Remix album / live album by Blur
- Released: 25 February 1998
- Recorded: 1996–1997
- Genres: Alternative rock; noise rock; trip hop; electronica; experimental;
- Length: 84:34 (original release) 67:07 (2022 vinyl & CD reissue)
- Labels: Food; EMI;
- Producers: Stephen Street; Alison Howe;

Blur chronology
| Blur (1997) | Bustin' + Dronin' (1998) | 13 (1999) |

Damon Albarn chronology
| Blur (1997) | Bustin' + Dronin' (1998) | Ravenous (1999) |

= Bustin' + Dronin' =

Bustin' + Dronin' is a remix compilation/live album by the band Blur. It was originally only released in Japan but was also released in limited quantities in the UK and the US, and being released only on double-CD format. The first disc featured all the remixed songs from the band's eponymous album, Blur. After five albums with the same producer (Stephen Street), Food Records turned the songs from Blur over to other producers for remixing. The band later chose William Orbit to produce their sixth studio album, 13. The second disc featured their live at John Peel's live session called "Peel Acres". Due to its low key, limited release in the UK, Bustin' + Dronin only reached number 50 on the albums chart, though it is the only import release by the band to chart in the UK.
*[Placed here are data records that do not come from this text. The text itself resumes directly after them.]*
(** * WinPR waitable timers and timer queues (winpr/libwinpr/synch/timer.c)

    A shallow embedding of the non-Windows implementation of the WinPR
    timer primitives, and the properties its design document states
    about them.

    Data model.  The target is an LP64 platform: [int] and [UINT32] are
    32 bits wide, [long], [time_t], [LONGLONG] and [UINT64] are 64 bits
    wide.  Integers are values of [Z]; every conversion the C code
    performs is written out with the wrap-around functions below.
    Pointers and handles are addresses in [Z], [NULL] is 0.  Heap objects
    live in finite maps from addresses to structures; [free] removes the
    object, so that a pointer to freed storage is a key without a value.

    Effects.  Functions that touch memory run in a small state monad
    whose results distinguish normal return, a fault (a dereference of
    storage that holds no live object) and a loop that is still running
    when the fuel of the model is exhausted.  Calls that leave the
    program (user callbacks, pthread and timer system calls, [free]) are
    recorded, in order, in the trace of the memory; the diagnostics
    written with [printf] and [perror] are left out. *)

From stdpp Require Import gmap list.
From Stdlib Require Import ZArith Lia.

Local Open Scope Z_scope.

(** ** Machine integers *)

Module CInt.

(** Conversion to an unsigned type of [w] bits. *)
Definition to_unsigned (w : Z) (x : Z) : Z := x mod 2 ^ w.

(** Conversion to a signed type of [w] bits (two's complement). *)
Definition to_signed (w : Z) (x : Z) : Z :=
  (x + 2 ^ (w - 1)) mod 2 ^ w - 2 ^ (w - 1).

Definition UINT32 : Z -> Z := to_unsigned 32.
Definition UINT64 : Z -> Z := to_unsigned 64.
Definition INT32 : Z -> Z := to_signed 32.
Definition INT64 : Z -> Z := to_signed 64.

Definition INT64_MIN : Z := - 2 ^ 63.
Definition INT64_MAX : Z := 2 ^ 63 - 1.

End CInt.
Import CInt.

(** ** Deadline arithmetic *)

(** [struct timespec] and [struct timeval]. *)
Record timespec : Type := mk_timespec { tv_sec : Z; tv_nsec : Z }.
Record timeval : Type := mk_timeval { tval_sec : Z; tval_usec : Z }.

(** [struct itimerspec]. *)
Record itimerspec : Type :=
  mk_itimerspec { it_interval : timespec; it_value : timespec }.

#[global] Instance timespec_eq_dec : EqDecision timespec.
Proof. solve_decision. Defined.

#[global] Instance itimerspec_eq_dec : EqDecision itimerspec.
Proof. solve_decision. Defined.

(** A normalized timestamp has its nanoseconds in [0, 1e9). *)
Definition normalized (ts : timespec) : Prop :=
  0 <= tv_nsec ts < 1000000000.

(** The instant a timestamp denotes, in nanoseconds. *)
Definition total_ns (ts : timespec) : Z :=
  tv_sec ts * 1000000000 + tv_nsec ts.

(** [timespec_add_ms], lines 329-334.  [ms] is a [UINT32] and 1000000 an
    [int], so the product is computed in 32-bit unsigned arithmetic; the
    sum with the [long] nanoseconds is a [long], converted to [UINT64]
    on assignment to [ns].  [tv_sec += ns / 1000000000] is an unsigned
    64-bit addition converted back to [time_t]. *)
Definition timespec_add_ms (tspec : timespec) (ms : Z) : timespec :=
  let ns := UINT64 (INT64 (tv_nsec tspec + UINT32 (ms * 1000000))) in
  {| tv_sec := INT64 (UINT64 (UINT64 (tv_sec tspec) + ns / 1000000000));
     tv_nsec := ns mod 1000000000 |}.

(** [timespec_gettimeofday], lines 336-342; [tval] is what
    [gettimeofday] stored. *)
Definition timespec_gettimeofday (tval : timeval) : timespec :=
  {| tv_sec := tval_sec tval; tv_nsec := INT64 (tval_usec tval * 1000) |}.

(** [timespec_compare], lines 344-353.  The difference of the [long]
    nanoseconds is converted to the [int] return type. *)
Definition timespec_compare (tspec1 tspec2 : timespec) : Z :=
  if tv_sec tspec1 <? tv_sec tspec2 then -1
  else if tv_sec tspec1 >? tv_sec tspec2 then 1
  else INT32 (INT64 (tv_nsec tspec1 - tv_nsec tspec2)).

(** [timespec_copy], lines 355-359: the value stored into [dst]. *)
Definition timespec_copy (src : timespec) : timespec :=
  {| tv_sec := tv_sec src; tv_nsec := tv_nsec src |}.

(** What the design document asks of [add_ms]: the normalized timestamp
    [ms] milliseconds after [ts]. *)
Definition add_ms_spec (ts : timespec) (ms : Z) : timespec :=
  let ns := tv_nsec ts + ms * 1000000 in
  {| tv_sec := tv_sec ts + ns / 1000000000; tv_nsec := ns mod 1000000000 |}.

(** ** Objects *)

Definition NULL : Z := 0.

(** [WINPR_TIMER], the waitable timer.  The structure is declared in
    synch.h, which is not part of this file; the fields are the ones
    timer.c reads and writes. *)
Record WINPR_TIMER : Type := mk_WINPR_TIMER {
  fd : Z;
  lPeriod : Z;
  bManualReset : bool;
  pfnCompletionRoutine : Z;
  lpArgToCompletionRoutine : Z;
  bInit : bool;
  tid : Z;
  timeout : itimerspec
}.
(** ** The integration grid *)

Lemma nth_map_in {A B} (f : A -> B) (l : list A) (i : nat) (d : B) (d' : A) :
  (i < length l)%nat -> nth i (map f l) d = f (nth i l d').
Proof.
  intros H. rewrite (nth_indep _ d (f d')) by now rewrite length_map.
  apply map_nth.
Qed.

Lemma length_arange (num : nat) : length (arange num) = num.
Proof. unfold arange. now rewrite length_map, length_seq. Qed.

Lemma nth_arange (num i : nat) :
  (i < num)%nat -> nth i (arange num) 0 = inject_Z (Z.of_nat i).
Proof.
  intros H. unfold arange.
  rewrite (nth_map_in _ _ _ _ 0%nat) by now rewrite length_seq.
  now rewrite seq_nth.
Qed.

Lemma length_set_last (y : list Q) (v : Q) : length (set_last y v) = length y.
Proof.
  destruct y as [|a y]; [reflexivity|].
  unfold set_last. rewrite length_app, removelast_firstn_len, length_firstn.
  cbn [length]. lia.
Qed.

Lemma nth_set_last (y : list Q) (v : Q) (i : nat) :
  (i < length y)%nat ->
  nth i (set_last y v) 0 = if (S i =? length y)%nat then v else nth i y 0.
Proof.
  intros H. destruct y as [|a y]; [inversion H|].
  unfold set_last. set (l := a :: y) in *.
  assert (L : length (removelast l) = pred (length l)).
  { rewrite removelast_firstn_len, length_firstn. lia. }
  destruct (S i =? length l)%nat eqn:E.
  - apply Nat.eqb_eq in E.
    rewrite app_nth2 by lia.
    replace (i - length (removelast l))%nat with 0%nat by lia. reflexivity.
  - apply Nat.eqb_neq in E.
    rewrite app_nth1 by lia.
    rewrite removelast_firstn_len, nth_firstn.
    destruct (i <? pred (length l))%nat eqn:F; [reflexivity|].
    apply Nat.ltb_ge in F. lia.
Qed.

Lemma length_linspace (start stop : Q) (num : nat) :
  length (linspace start stop num) = num.
Proof.
  unfold linspace.
  destruct (1 <? num)%nat; [rewrite length_set_last|];
    destruct (0 <? num - 1)%nat;
    try destruct (Qeq_bool _ 0);
    now rewrite !length_map, length_arange.
Qed.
The album was reissued in 2022 on coloured vinyl and CD as a Record Store Day exclusive, making it the first time it has been available on the vinyl format. However, this reissue omits the live album part recorded at Peel Acres that was included in the original release.

Professional ratings
Review scores
| Source | Rating |
| AllMusic | Star |
| Encyclopedia of Popular Music | Star |

==Track listing==

Disc one (original release, 2022 vinyl & CD reissue)
| No. | Title | Remixer | Length |
|---|---|---|---|
| 1. | "Movin' On" (William Orbit mix) | William Orbit | 7:56 |
| 2. | "Death of a Party" (Well Blurred remix) | Adrian Sherwood | 6:45 |
| 3. | "On Your Own" (Crouch End Broadway mix) | William Orbit | 4:11 |
| 4. | "Beetlebum" (Moby's mix) | Moby | 6:42 |
| 5. | "Essex Dogs" (Thurston Moore's mix) | Thurston Moore | 9:00 |
| 6. | "Death of a Party" (Billy Whiskers mix) | William Orbit | 4:45 |
| 7. | "Theme From Retro" (John McEntire's mix) | John McEntire | 5:41 |
| 8. | "Death of a Party" (12" Death) | Adrian Sherwood | 7:07 |
| 9. | "On Your Own" (Walter Wall mix) | William Orbit | 15:00 |

Disc two (Live at Peel Acres, original release only)
| No. | Title | Length |
|---|---|---|
| 10. | "Popscene" | 3:05 |
| 11. | "Song 2" | 1:50 |
| 12. | "On Your Own" | 4:47 |
| 13. | "Chinese Bombs" | 1:15 |
| 14. | "Movin' On" | 3:21 |
| 15. | "M.O.R." | 2:59 |

== Personnel ==

- Miti Adhikari – engineer
- Damon Albarn – vocals
- Alan Branch – engineer
- Cesare – turntables
- Graham Coxon – cover art concept
- Alison Howe – producer
- Alex James – group member
- John McEntire – remixing
- Moby – producer, remixing
- Thurston Moore – mixing
- William Orbit – producer, remixing
- Jeff Parker – guitar
- Dave Rowntree – group member
- Adrian Sherwood – mixing
- John Smith – engineer
- Stephen Street – producer

==Charts and certifications==

===Weekly charts===

Weekly chart performance for Bustin' + Dronin'
| Chart | Position |
|---|---|
| Australian Albums (ARIA) | 163 |
| Hungarian Albums (MAHASZ) | 19 |
| Japanese Albums (Oricon) | 50 |
| Scottish Albums (Official Charts) | 30 |
| UK Albums (Official Charts) | 100 |

===Certifications===

Certifications for Bustin' + Dronin'
| Region | Certification | Certified units/sales |
| Japan (RIAJ) | Gold | 100,000^{^} |
^{^} Shipments figures based on certification alone.